**RECORDS FOR THE TASK**

(** The routes of crypto-key routing. *)
Definition system_up (public_key : PublicKey) (tun : option str) (route_table : option Z) (config : Config F T) (sys : gset Route)
    : outcome (list Stage * gset Route * RouteFileCache) :=
  let tr := cf_tunnel_routing config in
  if tr_enable tr && tr_install_system_routes tr && wants_tun config then
    match install_routes parse_url read_list true parse_net overflow_checks downloaded exclusions true (tr_enable tr)
            (tr_install_system_routes tr) public_key (map_iter (tr_remote_subnets tr)) (tun_label tun config) route_table
            (hs_manager_up host) (hs_cache host) sys with
    | (Panic, _) => Panic
    | (Ret (Ok sys), cache) => Ret ([SystemRoutesInstalled true], sys, cache)
    | (Ret (Err _), cache) => Ret ([SystemRoutesInstalled false], sys, cache)
    end
  else Ret ([], sys, hs_cache host).

(** Everything between the preparations and the wait, and the table when the subnet
    task has ended. *)
Definition node_up (prefix : Z) (public_key : PublicKey) (tun : option str) (route_table : option Z) (config : Config F T) (sys : gset Route)
    : outcome (list Stage * gset Route * RouteFileCache) :=
  let '(assigned, sys) := addresses_up tun config sys in
  let '(overlay, sys) := overlay_up prefix tun route_table sys in
  '(system, sys, cache) ← system_up public_key tun route_table config sys;
  let '(task, sys) := match route_table with
                      | Some table => ([SubnetTaskSpawned],
                          subnet_task (subnet_for_key prefix public_key) table LOCAL_SUBNET_ROUTE_RETRIES (hs_looks host) sys)
                      | None => ([], sys)
                      end in
  Ret ([CkrInitialised] ++ assigned ++ overlay ++ system ++ task ++ [NodeStarted], sys, cache).

(** After the signal. The stage of the interface's end keeps the table that it meets. *)
Definition node_down (prefix : Z) (public_key : PublicKey) (tun : option str) (route_table : option Z) (spawned admin : bool)
    (config : Config F T) (sys : gset Route) (cache : RouteFileCache) : outcome (list Stage * gset Route) :=
  let '(subnet, sys) := match route_table with
                        | Some table => ([SubnetRouteRemoved], remove_local_subnet_route (subnet_for_key prefix public_key) table sys)
                        | None => ([], sys)
                        end in
  let '(overlay, sys) := match route_table, tun with
                         | Some table, Some name => ([OverlayRouteRemoved], remove_overlay_route prefix name table sys)
                         | _, _ => ([], sys)
                         end in
  let tr := cf_tunnel_routing config in
  '(system, sys) ← (if tr_enable tr && wants_tun config then
      match remove_routes parse_url read_list true parse_net overflow_checks downloaded exclusions true (tr_enable tr)
              (tr_install_system_routes tr) public_key (map_iter (tr_remote_subnets tr)) (tun_label tun config) route_table
              (hs_manager_down host) cache sys with
      | (Panic, _) => Panic
      | (Ret sys, _) => Ret ([SystemRoutesRemoved], sys)
      end
    else Ret ([], sys));
  let '(closed, sys) := match tun with Some name => ([TunClosed sys], tun_vanishes name sys) | None => ([], sys) end in
  Ret (when spawned [SubnetTaskEnded] ++ subnet ++ overlay ++ system ++ closed
       ++ [MulticastClosed] ++ when admin [AdminClosed] ++ [CoreClosed], sys).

**TASK OBJECTIVE**
Among the lines of the records above, count those containing the word "name", then give the number by itself.

**SOLUTION TO THIS EXERCISE**
2